Setting up Spacemacs

Spacemacs doesn't use init.el, instead you have ~/.spacemacs.d directory, and ~/.emacs.d serves as Spacemacs distribution. I don't recommend you to reuse ~/.emacs.d your OS emacs distribution will generally be different from containers, and who knows what else could it break. Instead just clone spacemacs in a separate dir and map it.

On your Host OS:

git clone https://github.com/syl20bnr/spacemacs.git -b develop ~/.cloudmacs.d
cd ~/.cloudmacs.d && git revert --no-edit 5d4b80 # get around https://github.com/syl20bnr/spacemacs/issues/11585

In your docker-compose.yml, add:

    volumes:
      - ${HOME}/.cloudmacs.d:/home/emacs/.emacs.d

Customize

Some packages need extra binaries in the container (e.g. magit needs git). There are to ways you can deal with it

  1. Extend cloudmacs dockerfile and mix in the packages you need: see my example, where I'm extending the container with git and ripgrep. Then you can build it, e.g.:

    docker build -f Dockerfile.customized -t customized-cloudmacs --build-arg RIPGREP_VERSION="11.0.2" .
    

    Don't forget to update docker-compose.yml with the name of your new container.

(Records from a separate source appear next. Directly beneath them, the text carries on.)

Lemma check_planes_some (anv_fmt : anv_format) :
  forall (remaining : nat) (p : Z) (e : VkResult),
    check_planes anv_fmt remaining p = Ok (Some e) ->
    e = VK_ERROR_FORMAT_NOT_SUPPORTED.
Proof.
  induction remaining as [| r IH]; intros p e H; cbn [check_planes] in H.
  - discriminate H.
  - destruct (array_get (format_planes anv_fmt) p) as [pl | f];
      [|discriminate H].
    cbn [res_bind] in H.
    destruct (plane_isl_format pl =? ISL_FORMAT_UNSUPPORTED);
      [congruence|].
    destruct (negb (bpb_is_power_of_two_size
                      (bpb (isl_format_get_layout (plane_isl_format pl)))));
      [congruence|].
    eapply IH. exact H.
Qed.

Lemma check_planes_none (anv_fmt : anv_format) :
  forall (remaining : nat) (p : Z),
    0 <= p ->
    check_planes anv_fmt remaining p = Ok None
    <-> (forall q : Z,
            p <= q < p + Z.of_nat remaining ->
            exists pl,
              nth_error (format_planes anv_fmt) (Z.to_nat q) = Some pl
              /\ plane_supported pl).
Proof.
  induction remaining as [| r IH]; intros p Hp; cbn [check_planes].
  - split; [intros _ q Hq; lia | reflexivity].
  - unfold array_get.
    destruct (Z.ltb_spec p 0) as [Hneg | _]; [lia|].
    destruct (nth_error (format_planes anv_fmt) (Z.to_nat p)) as [pl |]
      eqn:Enth; cbn [res_bind].
    2:{ split; [discriminate|]. intros H.
        destruct (H p ltac:(lia)) as (pl & Hpl & _). congruence. }
    unfold plane_supported in *.
    destruct (Z.eqb_spec (plane_isl_format pl) ISL_FORMAT_UNSUPPORTED)
      as [Eu | Nu].
    { split; [discriminate|]. intros H.
      destruct (H p ltac:(lia)) as (pl' & Hpl & Hsup & _).
      rewrite Enth in Hpl. injection Hpl as <-. contradiction. }
    destruct (bpb_is_power_of_two_size
                (bpb (isl_format_get_layout (plane_isl_format pl))))
      eqn:Eb; cbn [negb].
    2:{ split; [discriminate|]. intros H.
        destruct (H p ltac:(lia)) as (pl' & Hpl & _ & Hb).
        rewrite Enth in Hpl. injection Hpl as <-. congruence. }
    rewrite (IH (p + 1)) by lia. split.
    + intros H q Hq. destruct (Z.eq_dec q p) as [-> | Hne].
      * exists pl. auto.
      * apply H. lia.
    + intros H q Hq. apply H. lia.
Qed.

Lemma depth_stencil_unsupported_reflect (pdevice : anv_physical_device)
    (type : VkImageType) (vk_format : VkFormat) :
  negb (Z.land (vk_format_aspects vk_format)
          (Z.lor VK_IMAGE_ASPECT_DEPTH_BIT VK_IMAGE_ASPECT_STENCIL_BIT)
        =? 0)
  && (if 125 <=? verx10 pdevice
      then VkImageType_eqb type VK_IMAGE_TYPE_3D
      else negb (VkImageType_eqb type VK_IMAGE_TYPE_2D)) = true
  <-> depth_stencil_unsupported pdevice type vk_format.
Proof.
  unfold depth_stencil_unsupported.
  destruct (Z.eqb_spec
              (Z.land (vk_format_aspects vk_format)
                 (Z.lor VK_IMAGE_ASPECT_DEPTH_BIT
                    VK_IMAGE_ASPECT_STENCIL_BIT)) 0) as [E | NE];
    cbn [negb andb].
  { split; [discriminate | tauto]. }
  destruct (Z.leb_spec 125 (verx10 pdevice)) as [Hv | Hv];
    destruct type; cbn; split; intros H;
    try discriminate; try reflexivity;
    try (split; [assumption|]);
    try (left; split; [assumption | reflexivity]);
    try (right; split; [assumption | discriminate]);
    try (destruct H as (_ & [(? & ?) | (? & ?)]);
         try discriminate; try lia; congruence).
Qed.

(** X11.  With the sparse-binding and the residency flags set,
    [anv_sparse_image_check_support] returns VK_SUCCESS exactly when the
    tiling is not linear, the sample count is one, the format is not a depth
    or stencil format of an image type the hardware generation excludes, the
    format is known to the driver, and every plane of it is there, has a
    supported isl format and 8, 16, 32, 64 or 128 bits per block element. *)
Theorem anv_sparse_image_check_support_accepts :
  forall (pdevice : anv_physical_device) (flags_ : Z)
         (tiling_ : VkImageTiling) (samples : Z) (type : VkImageType)
         (vk_format : VkFormat),
    Z.land flags_ VK_IMAGE_CREATE_SPARSE_BINDING_BIT <> 0 ->
    Z.land flags_ VK_IMAGE_CREATE_SPARSE_RESIDENCY_BIT <> 0 ->
    anv_sparse_image_check_support pdevice flags_ tiling_ samples type
      vk_format = Ok VK_SUCCESS
    <-> (tiling_ <> VK_IMAGE_TILING_LINEAR
         /\ samples = VK_SAMPLE_COUNT_1_BIT
         /\ ~ depth_stencil_unsupported pdevice type vk_format
         /\ exists anv_fmt,
              anv_get_format vk_format = Some anv_fmt
              /\ planes_supported anv_fmt).
Proof.
  intros pdevice flags_ tiling_ samples type vk_format Hb Hr.
  unfold anv_sparse_image_check_support.
  destruct (Z.eqb_spec (Z.land flags_ VK_IMAGE_CREATE_SPARSE_BINDING_BIT) 0);
    [contradiction|].
  destruct (Z.eqb_spec
              (Z.land flags_ VK_IMAGE_CREATE_SPARSE_RESIDENCY_BIT) 0);
    [contradiction|].
  cbn [negb assert res_bind].
  assert (Hbody :
    (if negb (samples =? VK_SAMPLE_COUNT_1_BIT)
     then Ok VK_ERROR_FEATURE_NOT_PRESENT
     else
       if negb (Z.land (vk_format_aspects vk_format)
                  (Z.lor VK_IMAGE_ASPECT_DEPTH_BIT
                     VK_IMAGE_ASPECT_STENCIL_BIT) =? 0)
          && (if 125 <=? verx10 pdevice
              then VkImageType_eqb type VK_IMAGE_TYPE_3D
              else negb (VkImageType_eqb type VK_IMAGE_TYPE_2D))
       then Ok VK_ERROR_FORMAT_NOT_SUPPORTED
       else
         match anv_get_format vk_format with
         | Some anv_fmt =>
             res_bind (check_planes anv_fmt (Z.to_nat (n_planes anv_fmt)) 0)
               (fun r0 => match r0 with
                          | Some e => Ok e
                          | None => Ok VK_SUCCESS
                          end)
         | None => Ok VK_ERROR_FORMAT_NOT_SUPPORTED
         end) = Ok VK_SUCCESS
    <-> (samples = VK_SAMPLE_COUNT_1_BIT
         /\ ~ depth_stencil_unsupported pdevice type vk_format
         /\ exists anv_fmt,
              anv_get_format vk_format = Some anv_fmt
              /\ planes_supported anv_fmt)).
  { destruct (Z.eqb_spec samples VK_SAMPLE_COUNT_1_BIT) as [Es | Ns];
      cbn [negb].
    2:{ split; [discriminate | tauto]. }
    pose proof (depth_stencil_unsupported_reflect pdevice type vk_format)
      as Hds.
    destruct (negb (Z.land (vk_format_aspects vk_format)
                      (Z.lor VK_IMAGE_ASPECT_DEPTH_BIT
                         VK_IMAGE_ASPECT_STENCIL_BIT) =? 0)
              && (if 125 <=? verx10 pdevice
                  then VkImageType_eqb type VK_IMAGE_TYPE_3D
                  else negb (VkImageType_eqb type VK_IMAGE_TYPE_2D))).
    { split; [discriminate|]. intros (_ & Hn & _).
      exfalso. apply Hn, Hds. reflexivity. }
    assert (Hnds : ~ depth_stencil_unsupported pdevice type vk_format).
    { intros H. apply Hds in H. discriminate H. }
    destruct (anv_get_format vk_format) as [anv_fmt |].
    2:{ split; [discriminate|]. intros (_ & _ & f & Hf & _).
        discriminate Hf. }
    pose proof (check_planes_none anv_fmt (Z.to_nat (n_planes anv_fmt)) 0
                  ltac:(lia)) as Hplanes.
    assert (Hrange : planes_supported anv_fmt
                     <-> (forall q : Z,
                             0 <= q
                             < 0 + Z.of_nat (Z.to_nat (n_planes anv_fmt)) ->
                             exists pl,
                               nth_error (format_planes anv_fmt)
                                 (Z.to_nat q) = Some pl
                               /\ plane_supported pl)).
    { unfold planes_supported.
      split; intros H q Hq; apply H; lia. }
    destruct (check_planes anv_fmt (Z.to_nat (n_planes anv_fmt)) 0)
      as [[e |] | f] eqn:Ecp; cbn [res_bind].
    - apply check_planes_some in Ecp. subst e.
      split; [discriminate|]. intros (_ & _ & f & Hf & Hsup).
      injection Hf as <-.
      pose proof (proj2 Hplanes (proj1 Hrange Hsup)) as Hc. discriminate Hc.
    - split; [|reflexivity]. intros _.
      repeat split; try assumption.
      exists anv_fmt. split; [reflexivity|].
      apply (proj2 Hrange), (proj1 Hplanes). reflexivity.
    - split; [discriminate|]. intros (_ & _ & f0 & Hf & Hsup).
      injection Hf as <-.
      pose proof (proj2 Hplanes (proj1 Hrange Hsup)) as Hc. discriminate Hc. }
  destruct tiling_.
  - rewrite Hbody. split; [intros H; split; [discriminate | exact H]|].
    intros (_ & H). exact H.
  - split; [discriminate|]. intros (H & _). congruence.
  - rewrite Hbody. split; [intros H; split; [discriminate | exact H]|].
    intros (_ & H). exact H.
Qed.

  2. Install packages directly on running container. The downside is that it's easy to lose changes if you delete the container. Unfortunately docker-compose file doesn't support post-start scripts so if you want to automate this perhaps easiest would be to write a wrapper script like this:

    #!/bin/bash -eux
    docker-compose up -d
    docker exec cloudmacs sh -c "apk add --no-cache git"
    

Selfhost

  • I use basic auth to access my container.
  • Set up reverse proxy to access Gotty. Steps may vary depending on your web server, but for my nginx it looks like that:
    location / {
        proxy_set_header X-Real-IP $remote_addr;
        proxy_set_header X-Forwarded-For $remote_addr;
        proxy_set_header Host $host;
        proxy_http_version 1.1;
        proxy_pass http://localhost:8888;
        proxy_set_header Upgrade $http_upgrade;
        proxy_set_header Connection "upgrade";
    }
    

Potential improvements

  • split rg/locales/gotty in separate docker containers? maybe locales could be somehow moved to original emacs container?
    • also, after splitting it would be easy to make setup more generic and let people run vim/neovim, since the setup is pretty editor agnostic

Limitations

  • Mobile phones -- you'd struggle to use default emacs/spacemacs on touchscreens. Perhaps there is some special phone friendly config out there? Anyway, I tend to use orgzly on my Android phone.

Credits

License

GPL due to the fact that I looked at other GPL licensed dockerfiles as reference.